Task brief
Look through the records and copy every line in which "Hdup" appears.

Given records
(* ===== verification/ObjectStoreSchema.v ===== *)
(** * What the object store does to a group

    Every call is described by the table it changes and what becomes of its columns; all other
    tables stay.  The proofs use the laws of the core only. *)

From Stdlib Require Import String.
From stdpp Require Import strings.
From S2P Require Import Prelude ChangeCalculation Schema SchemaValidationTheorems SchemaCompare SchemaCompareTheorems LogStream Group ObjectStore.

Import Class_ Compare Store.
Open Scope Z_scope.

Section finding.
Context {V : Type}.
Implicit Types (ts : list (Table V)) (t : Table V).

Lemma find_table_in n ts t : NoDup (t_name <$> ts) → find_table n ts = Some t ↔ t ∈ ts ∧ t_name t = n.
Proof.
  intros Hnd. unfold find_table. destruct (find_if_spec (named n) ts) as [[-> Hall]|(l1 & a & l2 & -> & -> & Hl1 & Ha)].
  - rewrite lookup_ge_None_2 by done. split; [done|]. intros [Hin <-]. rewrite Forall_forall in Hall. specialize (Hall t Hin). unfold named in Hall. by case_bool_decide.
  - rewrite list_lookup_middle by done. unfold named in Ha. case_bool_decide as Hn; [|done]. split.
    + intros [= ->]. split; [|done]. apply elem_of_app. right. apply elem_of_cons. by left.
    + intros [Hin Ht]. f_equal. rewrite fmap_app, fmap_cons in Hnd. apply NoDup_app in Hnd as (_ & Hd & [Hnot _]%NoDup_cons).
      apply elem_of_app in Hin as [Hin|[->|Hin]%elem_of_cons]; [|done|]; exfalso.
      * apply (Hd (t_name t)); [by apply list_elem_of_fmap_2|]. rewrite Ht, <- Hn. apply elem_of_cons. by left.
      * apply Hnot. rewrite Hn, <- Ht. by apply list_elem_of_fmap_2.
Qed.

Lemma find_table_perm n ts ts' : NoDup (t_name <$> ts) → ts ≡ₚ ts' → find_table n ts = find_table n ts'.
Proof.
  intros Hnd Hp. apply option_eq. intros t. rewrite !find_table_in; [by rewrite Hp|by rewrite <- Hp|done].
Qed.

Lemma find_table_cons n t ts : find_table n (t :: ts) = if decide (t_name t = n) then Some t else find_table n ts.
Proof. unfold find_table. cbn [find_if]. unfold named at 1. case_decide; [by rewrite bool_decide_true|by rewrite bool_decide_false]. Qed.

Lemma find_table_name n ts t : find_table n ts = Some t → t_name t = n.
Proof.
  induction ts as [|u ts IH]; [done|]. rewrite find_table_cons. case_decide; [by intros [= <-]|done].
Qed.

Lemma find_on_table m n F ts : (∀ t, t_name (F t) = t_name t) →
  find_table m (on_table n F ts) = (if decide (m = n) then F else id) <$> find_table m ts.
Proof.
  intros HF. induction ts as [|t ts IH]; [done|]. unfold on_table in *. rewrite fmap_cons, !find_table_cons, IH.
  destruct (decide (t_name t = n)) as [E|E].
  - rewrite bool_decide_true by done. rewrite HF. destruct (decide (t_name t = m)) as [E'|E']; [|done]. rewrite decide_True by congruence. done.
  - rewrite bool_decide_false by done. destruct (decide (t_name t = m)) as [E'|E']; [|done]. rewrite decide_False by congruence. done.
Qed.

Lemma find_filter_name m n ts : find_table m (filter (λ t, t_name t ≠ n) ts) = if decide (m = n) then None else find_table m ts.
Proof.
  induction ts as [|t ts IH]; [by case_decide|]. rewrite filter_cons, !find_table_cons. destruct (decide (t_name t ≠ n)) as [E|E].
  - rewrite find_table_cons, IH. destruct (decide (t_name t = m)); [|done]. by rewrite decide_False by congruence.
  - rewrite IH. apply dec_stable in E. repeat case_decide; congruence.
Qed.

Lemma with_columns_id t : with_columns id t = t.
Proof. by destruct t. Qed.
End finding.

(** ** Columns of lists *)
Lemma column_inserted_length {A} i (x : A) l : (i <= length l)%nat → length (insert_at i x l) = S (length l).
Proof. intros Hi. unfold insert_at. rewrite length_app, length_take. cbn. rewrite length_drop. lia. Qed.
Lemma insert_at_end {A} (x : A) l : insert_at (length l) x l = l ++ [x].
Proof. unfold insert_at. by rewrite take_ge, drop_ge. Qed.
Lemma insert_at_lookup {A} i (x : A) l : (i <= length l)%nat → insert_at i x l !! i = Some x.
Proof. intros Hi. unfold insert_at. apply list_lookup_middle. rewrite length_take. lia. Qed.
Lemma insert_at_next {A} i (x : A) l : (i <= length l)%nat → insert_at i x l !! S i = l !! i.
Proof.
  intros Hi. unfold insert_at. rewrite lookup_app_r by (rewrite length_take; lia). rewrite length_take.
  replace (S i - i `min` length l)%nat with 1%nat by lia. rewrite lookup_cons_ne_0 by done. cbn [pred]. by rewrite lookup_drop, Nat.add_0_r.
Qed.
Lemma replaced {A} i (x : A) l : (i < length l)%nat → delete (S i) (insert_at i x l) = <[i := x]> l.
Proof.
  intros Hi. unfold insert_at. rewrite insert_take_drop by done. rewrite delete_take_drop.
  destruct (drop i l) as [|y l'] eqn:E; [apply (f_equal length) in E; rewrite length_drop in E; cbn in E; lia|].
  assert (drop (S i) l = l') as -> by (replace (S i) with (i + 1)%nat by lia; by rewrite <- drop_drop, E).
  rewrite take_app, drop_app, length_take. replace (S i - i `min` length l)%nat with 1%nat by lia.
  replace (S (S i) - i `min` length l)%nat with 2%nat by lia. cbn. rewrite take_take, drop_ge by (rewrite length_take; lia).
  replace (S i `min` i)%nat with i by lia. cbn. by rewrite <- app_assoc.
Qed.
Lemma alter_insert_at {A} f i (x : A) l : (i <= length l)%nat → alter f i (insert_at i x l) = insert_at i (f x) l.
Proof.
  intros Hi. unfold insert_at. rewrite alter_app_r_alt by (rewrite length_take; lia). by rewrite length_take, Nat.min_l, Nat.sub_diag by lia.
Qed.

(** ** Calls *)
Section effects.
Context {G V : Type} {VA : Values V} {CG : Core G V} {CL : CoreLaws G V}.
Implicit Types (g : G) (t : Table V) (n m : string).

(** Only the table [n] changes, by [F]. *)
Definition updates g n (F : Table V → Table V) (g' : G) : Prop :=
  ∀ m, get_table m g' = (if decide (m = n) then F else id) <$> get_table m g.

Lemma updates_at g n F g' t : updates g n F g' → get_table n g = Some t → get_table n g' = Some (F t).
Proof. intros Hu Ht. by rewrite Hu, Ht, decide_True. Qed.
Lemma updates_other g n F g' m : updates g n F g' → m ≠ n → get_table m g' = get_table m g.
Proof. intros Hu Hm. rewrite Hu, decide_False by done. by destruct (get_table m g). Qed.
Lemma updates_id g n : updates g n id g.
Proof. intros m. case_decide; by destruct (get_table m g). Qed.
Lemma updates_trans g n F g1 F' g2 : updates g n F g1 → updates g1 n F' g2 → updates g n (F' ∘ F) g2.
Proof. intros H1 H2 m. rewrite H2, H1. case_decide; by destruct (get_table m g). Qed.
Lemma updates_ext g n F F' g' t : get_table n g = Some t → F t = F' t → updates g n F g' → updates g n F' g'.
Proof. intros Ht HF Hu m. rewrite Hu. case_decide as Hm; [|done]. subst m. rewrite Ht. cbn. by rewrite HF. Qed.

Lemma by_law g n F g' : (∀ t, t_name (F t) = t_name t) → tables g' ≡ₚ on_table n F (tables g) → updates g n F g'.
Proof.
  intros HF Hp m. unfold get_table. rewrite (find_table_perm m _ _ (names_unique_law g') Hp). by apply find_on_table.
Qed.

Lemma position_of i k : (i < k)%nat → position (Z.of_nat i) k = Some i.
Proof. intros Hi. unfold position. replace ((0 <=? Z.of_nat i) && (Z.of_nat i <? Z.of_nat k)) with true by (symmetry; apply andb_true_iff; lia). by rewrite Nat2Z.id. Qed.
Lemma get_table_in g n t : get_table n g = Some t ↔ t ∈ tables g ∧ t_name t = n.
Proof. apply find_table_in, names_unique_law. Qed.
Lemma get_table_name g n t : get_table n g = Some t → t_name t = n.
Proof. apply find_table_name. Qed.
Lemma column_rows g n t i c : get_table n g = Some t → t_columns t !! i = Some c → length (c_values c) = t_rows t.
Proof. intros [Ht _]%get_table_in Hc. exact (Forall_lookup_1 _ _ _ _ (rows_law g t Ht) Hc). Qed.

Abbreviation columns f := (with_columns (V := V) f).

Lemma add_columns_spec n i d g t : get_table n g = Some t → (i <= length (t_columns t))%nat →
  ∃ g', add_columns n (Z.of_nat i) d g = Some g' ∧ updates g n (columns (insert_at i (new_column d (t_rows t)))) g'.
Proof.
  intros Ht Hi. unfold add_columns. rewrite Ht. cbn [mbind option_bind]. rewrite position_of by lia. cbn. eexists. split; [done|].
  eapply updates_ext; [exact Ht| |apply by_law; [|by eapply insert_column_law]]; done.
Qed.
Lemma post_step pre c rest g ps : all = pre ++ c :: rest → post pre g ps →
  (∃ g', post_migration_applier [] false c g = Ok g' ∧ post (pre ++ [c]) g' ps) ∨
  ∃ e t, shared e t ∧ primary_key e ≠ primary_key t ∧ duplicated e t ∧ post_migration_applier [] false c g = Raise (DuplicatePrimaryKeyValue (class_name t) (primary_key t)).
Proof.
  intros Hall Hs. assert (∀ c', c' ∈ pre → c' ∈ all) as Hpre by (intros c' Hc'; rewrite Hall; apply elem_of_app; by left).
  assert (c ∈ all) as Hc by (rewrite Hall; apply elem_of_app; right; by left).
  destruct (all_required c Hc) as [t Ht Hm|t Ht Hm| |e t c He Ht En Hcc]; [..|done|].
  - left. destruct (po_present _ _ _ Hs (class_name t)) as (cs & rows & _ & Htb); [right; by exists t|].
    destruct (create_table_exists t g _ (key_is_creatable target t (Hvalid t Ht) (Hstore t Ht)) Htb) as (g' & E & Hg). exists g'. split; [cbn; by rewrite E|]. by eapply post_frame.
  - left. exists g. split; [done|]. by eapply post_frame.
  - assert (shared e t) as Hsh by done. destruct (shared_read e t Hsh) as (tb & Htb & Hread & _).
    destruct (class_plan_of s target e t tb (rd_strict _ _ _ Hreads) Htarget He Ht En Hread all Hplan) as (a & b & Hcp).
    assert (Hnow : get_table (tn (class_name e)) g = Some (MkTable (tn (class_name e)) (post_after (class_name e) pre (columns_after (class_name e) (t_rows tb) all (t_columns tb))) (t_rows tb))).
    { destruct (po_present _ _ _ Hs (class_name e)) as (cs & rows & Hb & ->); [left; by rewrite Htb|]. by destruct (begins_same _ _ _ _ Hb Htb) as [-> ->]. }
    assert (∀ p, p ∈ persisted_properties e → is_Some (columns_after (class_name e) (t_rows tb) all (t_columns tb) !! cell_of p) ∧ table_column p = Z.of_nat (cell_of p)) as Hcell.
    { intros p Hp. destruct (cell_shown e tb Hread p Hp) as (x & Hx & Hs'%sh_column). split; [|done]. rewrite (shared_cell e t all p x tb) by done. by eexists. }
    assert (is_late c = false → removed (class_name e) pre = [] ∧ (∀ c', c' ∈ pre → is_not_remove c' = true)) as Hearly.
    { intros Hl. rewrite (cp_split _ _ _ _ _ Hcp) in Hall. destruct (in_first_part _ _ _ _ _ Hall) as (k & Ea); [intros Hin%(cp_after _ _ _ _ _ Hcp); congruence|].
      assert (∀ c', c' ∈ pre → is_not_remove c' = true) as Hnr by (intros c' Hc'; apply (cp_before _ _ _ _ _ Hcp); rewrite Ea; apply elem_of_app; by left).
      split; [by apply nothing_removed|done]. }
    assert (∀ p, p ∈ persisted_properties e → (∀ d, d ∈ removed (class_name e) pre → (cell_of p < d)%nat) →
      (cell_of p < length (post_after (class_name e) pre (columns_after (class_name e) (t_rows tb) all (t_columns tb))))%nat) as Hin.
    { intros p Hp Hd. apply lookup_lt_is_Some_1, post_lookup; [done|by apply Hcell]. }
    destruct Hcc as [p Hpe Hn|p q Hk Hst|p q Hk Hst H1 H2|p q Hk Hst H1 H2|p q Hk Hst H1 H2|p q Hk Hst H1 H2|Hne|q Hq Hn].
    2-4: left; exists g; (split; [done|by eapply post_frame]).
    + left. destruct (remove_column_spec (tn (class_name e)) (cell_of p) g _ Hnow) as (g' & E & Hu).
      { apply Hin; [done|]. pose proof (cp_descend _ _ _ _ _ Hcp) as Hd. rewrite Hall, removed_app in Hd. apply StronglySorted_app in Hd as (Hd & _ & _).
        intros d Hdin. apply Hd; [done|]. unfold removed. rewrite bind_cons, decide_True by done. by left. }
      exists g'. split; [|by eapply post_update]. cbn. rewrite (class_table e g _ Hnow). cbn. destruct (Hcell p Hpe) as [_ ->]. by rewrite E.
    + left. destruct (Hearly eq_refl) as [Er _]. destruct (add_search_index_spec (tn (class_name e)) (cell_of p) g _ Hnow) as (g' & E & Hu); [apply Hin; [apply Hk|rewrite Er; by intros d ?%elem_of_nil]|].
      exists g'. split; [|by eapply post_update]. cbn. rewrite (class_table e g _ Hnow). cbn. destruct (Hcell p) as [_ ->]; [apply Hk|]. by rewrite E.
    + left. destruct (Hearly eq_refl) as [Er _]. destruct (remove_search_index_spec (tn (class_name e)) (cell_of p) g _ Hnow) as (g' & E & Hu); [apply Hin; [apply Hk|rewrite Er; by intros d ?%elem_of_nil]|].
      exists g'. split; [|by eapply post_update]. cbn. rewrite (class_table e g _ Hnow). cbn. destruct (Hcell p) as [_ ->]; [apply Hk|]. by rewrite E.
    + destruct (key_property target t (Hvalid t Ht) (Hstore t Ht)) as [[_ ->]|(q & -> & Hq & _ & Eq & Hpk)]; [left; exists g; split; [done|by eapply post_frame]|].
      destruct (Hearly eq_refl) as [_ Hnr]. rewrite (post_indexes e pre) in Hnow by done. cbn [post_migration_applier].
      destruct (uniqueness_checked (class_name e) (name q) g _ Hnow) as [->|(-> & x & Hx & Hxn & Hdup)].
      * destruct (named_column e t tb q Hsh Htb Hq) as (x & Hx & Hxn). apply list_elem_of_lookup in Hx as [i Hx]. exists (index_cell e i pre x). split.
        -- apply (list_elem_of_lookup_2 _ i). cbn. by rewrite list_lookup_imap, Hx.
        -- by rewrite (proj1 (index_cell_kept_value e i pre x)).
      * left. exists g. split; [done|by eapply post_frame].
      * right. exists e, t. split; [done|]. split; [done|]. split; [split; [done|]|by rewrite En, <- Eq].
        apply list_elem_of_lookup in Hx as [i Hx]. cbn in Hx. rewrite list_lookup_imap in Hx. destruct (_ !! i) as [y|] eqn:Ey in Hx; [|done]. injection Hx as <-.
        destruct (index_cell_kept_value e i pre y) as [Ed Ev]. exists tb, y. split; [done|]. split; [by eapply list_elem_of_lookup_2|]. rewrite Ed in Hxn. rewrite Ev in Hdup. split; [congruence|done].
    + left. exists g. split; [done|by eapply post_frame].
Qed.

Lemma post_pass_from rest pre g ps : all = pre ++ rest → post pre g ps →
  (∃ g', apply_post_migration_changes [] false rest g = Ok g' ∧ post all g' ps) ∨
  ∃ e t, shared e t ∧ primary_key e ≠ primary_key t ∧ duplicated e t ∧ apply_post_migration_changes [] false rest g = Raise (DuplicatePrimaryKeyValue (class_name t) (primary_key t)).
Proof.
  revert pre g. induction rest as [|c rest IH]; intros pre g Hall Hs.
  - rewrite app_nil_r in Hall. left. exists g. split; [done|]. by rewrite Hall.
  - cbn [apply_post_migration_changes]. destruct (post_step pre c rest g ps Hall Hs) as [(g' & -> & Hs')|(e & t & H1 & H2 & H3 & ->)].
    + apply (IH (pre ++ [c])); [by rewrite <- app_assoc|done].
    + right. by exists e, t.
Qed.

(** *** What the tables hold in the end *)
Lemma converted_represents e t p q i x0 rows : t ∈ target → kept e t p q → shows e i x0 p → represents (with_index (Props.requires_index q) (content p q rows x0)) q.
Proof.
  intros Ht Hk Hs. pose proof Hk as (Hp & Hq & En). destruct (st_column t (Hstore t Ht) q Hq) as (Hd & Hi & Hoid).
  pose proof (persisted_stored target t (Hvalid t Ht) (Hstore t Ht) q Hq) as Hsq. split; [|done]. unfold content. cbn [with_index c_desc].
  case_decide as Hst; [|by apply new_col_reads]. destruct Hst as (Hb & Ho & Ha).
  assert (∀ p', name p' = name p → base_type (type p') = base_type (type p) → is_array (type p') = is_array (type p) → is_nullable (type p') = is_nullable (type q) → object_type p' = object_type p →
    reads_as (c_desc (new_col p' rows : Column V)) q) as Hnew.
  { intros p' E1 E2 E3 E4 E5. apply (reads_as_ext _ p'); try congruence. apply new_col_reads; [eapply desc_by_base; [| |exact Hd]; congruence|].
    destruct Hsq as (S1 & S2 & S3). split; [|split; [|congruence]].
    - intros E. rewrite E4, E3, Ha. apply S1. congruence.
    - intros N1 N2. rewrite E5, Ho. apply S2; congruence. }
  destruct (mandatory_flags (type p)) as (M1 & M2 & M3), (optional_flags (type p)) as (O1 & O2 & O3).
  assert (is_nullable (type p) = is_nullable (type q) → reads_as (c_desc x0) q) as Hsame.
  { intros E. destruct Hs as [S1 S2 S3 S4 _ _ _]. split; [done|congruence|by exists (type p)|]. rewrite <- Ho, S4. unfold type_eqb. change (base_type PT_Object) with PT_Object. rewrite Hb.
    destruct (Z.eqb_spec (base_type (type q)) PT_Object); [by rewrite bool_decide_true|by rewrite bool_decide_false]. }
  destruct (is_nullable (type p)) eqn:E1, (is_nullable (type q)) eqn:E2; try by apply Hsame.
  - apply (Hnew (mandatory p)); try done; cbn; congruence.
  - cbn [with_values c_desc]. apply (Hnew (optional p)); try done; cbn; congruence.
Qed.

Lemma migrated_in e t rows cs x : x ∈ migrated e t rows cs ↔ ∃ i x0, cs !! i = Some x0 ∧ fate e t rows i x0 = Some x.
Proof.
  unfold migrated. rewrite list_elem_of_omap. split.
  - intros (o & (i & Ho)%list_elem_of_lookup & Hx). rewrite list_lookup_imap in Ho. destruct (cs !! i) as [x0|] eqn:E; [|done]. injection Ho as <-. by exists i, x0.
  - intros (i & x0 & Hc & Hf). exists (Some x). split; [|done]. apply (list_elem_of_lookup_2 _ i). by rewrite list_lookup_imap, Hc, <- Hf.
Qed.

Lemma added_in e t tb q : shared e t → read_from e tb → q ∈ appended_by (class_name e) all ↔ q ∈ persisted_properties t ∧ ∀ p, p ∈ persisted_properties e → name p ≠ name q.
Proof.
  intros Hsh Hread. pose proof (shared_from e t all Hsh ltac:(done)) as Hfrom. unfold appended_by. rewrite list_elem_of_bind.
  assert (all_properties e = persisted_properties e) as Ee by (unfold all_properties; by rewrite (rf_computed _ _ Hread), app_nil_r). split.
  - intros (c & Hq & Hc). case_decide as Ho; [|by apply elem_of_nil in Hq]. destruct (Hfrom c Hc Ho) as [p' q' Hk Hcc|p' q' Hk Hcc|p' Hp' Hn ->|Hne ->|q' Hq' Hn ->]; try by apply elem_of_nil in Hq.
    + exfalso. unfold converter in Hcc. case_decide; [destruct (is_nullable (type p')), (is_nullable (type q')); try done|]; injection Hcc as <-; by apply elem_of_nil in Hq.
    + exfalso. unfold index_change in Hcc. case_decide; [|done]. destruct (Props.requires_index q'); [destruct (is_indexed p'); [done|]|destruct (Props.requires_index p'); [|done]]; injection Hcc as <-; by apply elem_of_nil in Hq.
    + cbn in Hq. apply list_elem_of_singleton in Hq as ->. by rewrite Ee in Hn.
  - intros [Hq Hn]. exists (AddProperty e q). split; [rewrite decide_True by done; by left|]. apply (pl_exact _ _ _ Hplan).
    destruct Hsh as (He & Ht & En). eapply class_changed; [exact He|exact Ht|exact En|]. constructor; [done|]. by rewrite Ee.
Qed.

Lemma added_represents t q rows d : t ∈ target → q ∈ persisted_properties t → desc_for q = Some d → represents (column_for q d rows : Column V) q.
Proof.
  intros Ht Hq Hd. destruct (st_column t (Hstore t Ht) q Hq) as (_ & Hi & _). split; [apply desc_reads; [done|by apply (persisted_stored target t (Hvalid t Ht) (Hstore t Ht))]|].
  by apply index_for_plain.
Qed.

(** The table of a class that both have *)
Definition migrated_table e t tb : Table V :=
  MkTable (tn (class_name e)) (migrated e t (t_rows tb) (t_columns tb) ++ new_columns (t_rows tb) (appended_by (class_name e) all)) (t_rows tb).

Answer for this exercise
      destruct (uniqueness_checked (class_name e) (name q) g _ Hnow) as [->|(-> & x & Hx & Hxn & Hdup)].
        destruct (index_cell_kept_value e i pre y) as [Ed Ev]. exists tb, y. split; [done|]. split; [by eapply list_elem_of_lookup_2|]. rewrite Ed in Hxn. rewrite Ev in Hdup. split; [congruence|done].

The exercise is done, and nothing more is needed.